**PROBLEM**
From the records below, set down exactly the lines starting with the line that contains "Definition InitialPayload_ClearSupportsExitStatus (x" and going on through the line that contains "(InitialPayload_presence x) 5) x.". Nothing else is wanted.

**MATERIAL FOR THE TASK**
(** ** InitialPayload *)

Record InitialPayload_struct := InitialPayload_of {
  InitialPayload_hidden_Jumphost : bool;
  InitialPayload_hidden_Reversetunnels : option (Slice (option PortForwardSourceRequest_struct));
  InitialPayload_hidden_Environmentvariables : option (gmap bytes bytes);
  InitialPayload_hidden_NoPty : bool;
  InitialPayload_hidden_Command : option bytes;
  InitialPayload_hidden_SupportsExitStatus : bool;
  InitialPayload_hidden_NoShell : bool;
  InitialPayload_presence : Z
}.
Definition InitialPayload_new : InitialPayload_struct :=
  InitialPayload_of false None None false None false false 0.
Definition InitialPayload_Reset (x : InitialPayload_struct) : InitialPayload_struct :=
  InitialPayload_new.
Definition InitialPayload_put_Jumphost (v : bool) (x : InitialPayload_struct) : InitialPayload_struct :=
  InitialPayload_of v (InitialPayload_hidden_Reversetunnels x) (InitialPayload_hidden_Environmentvariables
      x) (InitialPayload_hidden_NoPty x) (InitialPayload_hidden_Command x)
      (InitialPayload_hidden_SupportsExitStatus x) (InitialPayload_hidden_NoShell x)
      (InitialPayload_presence x).
Definition InitialPayload_put_Reversetunnels (v : option (Slice (option PortForwardSourceRequest_struct))) (x
    : InitialPayload_struct) : InitialPayload_struct :=
  InitialPayload_of (InitialPayload_hidden_Jumphost x) v (InitialPayload_hidden_Environmentvariables x)
      (InitialPayload_hidden_NoPty x) (InitialPayload_hidden_Command x)
      (InitialPayload_hidden_SupportsExitStatus x) (InitialPayload_hidden_NoShell x)
      (InitialPayload_presence x).
Definition InitialPayload_put_Environmentvariables (v : option (gmap bytes bytes)) (x : InitialPayload_struct)
  : InitialPayload_struct :=
  InitialPayload_of (InitialPayload_hidden_Jumphost x) (InitialPayload_hidden_Reversetunnels x) v
      (InitialPayload_hidden_NoPty x) (InitialPayload_hidden_Command x)
      (InitialPayload_hidden_SupportsExitStatus x) (InitialPayload_hidden_NoShell x)
      (InitialPayload_presence x).
Definition InitialPayload_put_NoPty (v : bool) (x : InitialPayload_struct) : InitialPayload_struct :=
  InitialPayload_of (InitialPayload_hidden_Jumphost x) (InitialPayload_hidden_Reversetunnels x)
      (InitialPayload_hidden_Environmentvariables x) v (InitialPayload_hidden_Command x)
      (InitialPayload_hidden_SupportsExitStatus x) (InitialPayload_hidden_NoShell x)
      (InitialPayload_presence x).
Definition InitialPayload_put_Command (v : option bytes) (x : InitialPayload_struct)
  : InitialPayload_struct :=
  InitialPayload_of (InitialPayload_hidden_Jumphost x) (InitialPayload_hidden_Reversetunnels x)
      (InitialPayload_hidden_Environmentvariables x) (InitialPayload_hidden_NoPty x) v
      (InitialPayload_hidden_SupportsExitStatus x) (InitialPayload_hidden_NoShell x)
      (InitialPayload_presence x).
Definition InitialPayload_put_SupportsExitStatus (v : bool) (x : InitialPayload_struct)
  : InitialPayload_struct :=
  InitialPayload_of (InitialPayload_hidden_Jumphost x) (InitialPayload_hidden_Reversetunnels x)
      (InitialPayload_hidden_Environmentvariables x) (InitialPayload_hidden_NoPty x)
      (InitialPayload_hidden_Command x) v (InitialPayload_hidden_NoShell x) (InitialPayload_presence x).
Definition InitialPayload_put_NoShell (v : bool) (x : InitialPayload_struct) : InitialPayload_struct :=
  InitialPayload_of (InitialPayload_hidden_Jumphost x) (InitialPayload_hidden_Reversetunnels x)
      (InitialPayload_hidden_Environmentvariables x) (InitialPayload_hidden_NoPty x)
      (InitialPayload_hidden_Command x) (InitialPayload_hidden_SupportsExitStatus x) v
      (InitialPayload_presence x).
Definition InitialPayload_put_presence (v : Z) (x : InitialPayload_struct) : InitialPayload_struct :=
  InitialPayload_of (InitialPayload_hidden_Jumphost x) (InitialPayload_hidden_Reversetunnels x)
      (InitialPayload_hidden_Environmentvariables x) (InitialPayload_hidden_NoPty x)
      (InitialPayload_hidden_Command x) (InitialPayload_hidden_SupportsExitStatus x)
      (InitialPayload_hidden_NoShell x) v.
Definition Default_InitialPayload_Jumphost : bool := false.
Definition Default_InitialPayload_NoPty : bool := false.
Definition Default_InitialPayload_SupportsExitStatus : bool := false.
Definition Default_InitialPayload_NoShell : bool := false.
Definition InitialPayload_GetJumphost (x : option InitialPayload_struct) : bool :=
  match x with
  | Some x => if Present (InitialPayload_presence x) 0 then InitialPayload_hidden_Jumphost x
            else Default_InitialPayload_Jumphost
  | None => Default_InitialPayload_Jumphost
  end.
Definition InitialPayload_GetReversetunnels (x : option InitialPayload_struct) : Slice (option
    PortForwardSourceRequest_struct) :=
  match x with
  | Some x => match InitialPayload_hidden_Reversetunnels x with Some v => v | None => None end
  | None => None
  end.
Definition InitialPayload_GetEnvironmentvariables (x : option InitialPayload_struct) : option (gmap bytes
    bytes) :=
  match x with
  | Some x => InitialPayload_hidden_Environmentvariables x
  | None => None
  end.
Definition InitialPayload_GetNoPty (x : option InitialPayload_struct) : bool :=
  match x with
  | Some x => if Present (InitialPayload_presence x) 3 then InitialPayload_hidden_NoPty x
            else Default_InitialPayload_NoPty
  | None => Default_InitialPayload_NoPty
  end.
Definition InitialPayload_GetCommand (x : option InitialPayload_struct) : bytes :=
  match x with
  | Some x => match InitialPayload_hidden_Command x with Some v => v | None => [] end
  | None => []
  end.
Definition InitialPayload_GetSupportsExitStatus (x : option InitialPayload_struct) : bool :=
  match x with
  | Some x => if Present (InitialPayload_presence x) 5 then InitialPayload_hidden_SupportsExitStatus x
            else Default_InitialPayload_SupportsExitStatus
  | None => Default_InitialPayload_SupportsExitStatus
  end.
Definition InitialPayload_GetNoShell (x : option InitialPayload_struct) : bool :=
  match x with
  | Some x => if Present (InitialPayload_presence x) 6 then InitialPayload_hidden_NoShell x
            else Default_InitialPayload_NoShell
  | None => Default_InitialPayload_NoShell
  end.
Definition InitialPayload_SetJumphost (v : bool) (x : InitialPayload_struct) : InitialPayload_struct :=
  let x := InitialPayload_put_Jumphost v x in
  InitialPayload_put_presence (SetPresent (InitialPayload_presence x) 0 7) x.
Definition InitialPayload_SetReversetunnels (v : Slice (option PortForwardSourceRequest_struct)) (x :
    InitialPayload_struct) : InitialPayload_struct :=
  InitialPayload_put_Reversetunnels (Some v) x.
Definition InitialPayload_SetEnvironmentvariables (v : option (gmap bytes bytes)) (x : InitialPayload_struct)
  : InitialPayload_struct :=
  InitialPayload_put_Environmentvariables v x.
Definition InitialPayload_SetNoPty (v : bool) (x : InitialPayload_struct) : InitialPayload_struct :=
  let x := InitialPayload_put_NoPty v x in
  InitialPayload_put_presence (SetPresent (InitialPayload_presence x) 3 7) x.
Definition InitialPayload_SetCommand (v : bytes) (x : InitialPayload_struct) : InitialPayload_struct :=
  let x := InitialPayload_put_Command (Some v) x in
  InitialPayload_put_presence (SetPresent (InitialPayload_presence x) 4 7) x.
Definition InitialPayload_SetSupportsExitStatus (v : bool) (x : InitialPayload_struct)
  : InitialPayload_struct :=
  let x := InitialPayload_put_SupportsExitStatus v x in
  InitialPayload_put_presence (SetPresent (InitialPayload_presence x) 5 7) x.
Definition InitialPayload_SetNoShell (v : bool) (x : InitialPayload_struct) : InitialPayload_struct :=
  let x := InitialPayload_put_NoShell v x in
  InitialPayload_put_presence (SetPresent (InitialPayload_presence x) 6 7) x.
Definition InitialPayload_HasJumphost (x : option InitialPayload_struct) : bool :=
  match x with
  | Some x => Present (InitialPayload_presence x) 0
  | None => false
  end.
Definition InitialPayload_HasNoPty (x : option InitialPayload_struct) : bool :=
  match x with
  | Some x => Present (InitialPayload_presence x) 3
  | None => false
  end.
Definition InitialPayload_HasCommand (x : option InitialPayload_struct) : bool :=
  match x with
  | Some x => Present (InitialPayload_presence x) 4
  | None => false
  end.
Definition InitialPayload_HasSupportsExitStatus (x : option InitialPayload_struct) : bool :=
  match x with
  | Some x => Present (InitialPayload_presence x) 5
  | None => false
  end.
Definition InitialPayload_HasNoShell (x : option InitialPayload_struct) : bool :=
  match x with
  | Some x => Present (InitialPayload_presence x) 6
  | None => false
  end.
Definition InitialPayload_ClearJumphost (x : InitialPayload_struct) : InitialPayload_struct :=
  InitialPayload_put_presence (ClearPresent (InitialPayload_presence x) 0) x.
Definition InitialPayload_ClearNoPty (x : InitialPayload_struct) : InitialPayload_struct :=
  InitialPayload_put_presence (ClearPresent (InitialPayload_presence x) 3) x.
Definition InitialPayload_ClearCommand (x : InitialPayload_struct) : InitialPayload_struct :=
  InitialPayload_put_Command None 
    (InitialPayload_put_presence (ClearPresent (InitialPayload_presence x) 4) x).
Definition InitialPayload_ClearSupportsExitStatus (x : InitialPayload_struct) : InitialPayload_struct :=
  InitialPayload_put_presence (ClearPresent (InitialPayload_presence x) 5) x.
Definition InitialPayload_ClearNoShell (x : InitialPayload_struct) : InitialPayload_struct :=
  InitialPayload_put_presence (ClearPresent (InitialPayload_presence x) 6) x.
Record InitialPayload_builder := InitialPayload_builder_of {
  InitialPayload_b_Jumphost : option bool;
  InitialPayload_b_Reversetunnels : Slice (option PortForwardSourceRequest_struct);
  InitialPayload_b_Environmentvariables : option (gmap bytes bytes);
  InitialPayload_b_NoPty : option bool;
  InitialPayload_b_Command : option bytes;
  InitialPayload_b_SupportsExitStatus : option bool;
  InitialPayload_b_NoShell : option bool
}.
Definition InitialPayload_Build (b : InitialPayload_builder) : InitialPayload_struct :=
  let x := InitialPayload_new in
  let x := match InitialPayload_b_Jumphost b with
    | Some v => InitialPayload_put_Jumphost v
        (InitialPayload_put_presence (SetPresent (InitialPayload_presence x) 0 7) x)
    | None => x
    end in
  let x := InitialPayload_put_Reversetunnels (Some (InitialPayload_b_Reversetunnels b)) x in
  let x := InitialPayload_put_Environmentvariables (InitialPayload_b_Environmentvariables b) x in
  let x := match InitialPayload_b_NoPty b with
    | Some v => InitialPayload_put_NoPty v
        (InitialPayload_put_presence (SetPresent (InitialPayload_presence x) 3 7) x)
    | None => x
    end in
  let x := match InitialPayload_b_Command b with
    | Some v => InitialPayload_put_Command (Some v)
        (InitialPayload_put_presence (SetPresent (InitialPayload_presence x) 4 7) x)
    | None => x
    end in
  let x := match InitialPayload_b_SupportsExitStatus b with
    | Some v => InitialPayload_put_SupportsExitStatus v
        (InitialPayload_put_presence (SetPresent (InitialPayload_presence x) 5 7) x)
    | None => x
    end in
  let x := match InitialPayload_b_NoShell b with
    | Some v => InitialPayload_put_NoShell v
        (InitialPayload_put_presence (SetPresent (InitialPayload_presence x) 6 7) x)
    | None => x
    end in
  x.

**RESULT OF THIS TASK**
Definition InitialPayload_ClearSupportsExitStatus (x : InitialPayload_struct) : InitialPayload_struct :=
  InitialPayload_put_presence (ClearPresent (InitialPayload_presence x) 5) x.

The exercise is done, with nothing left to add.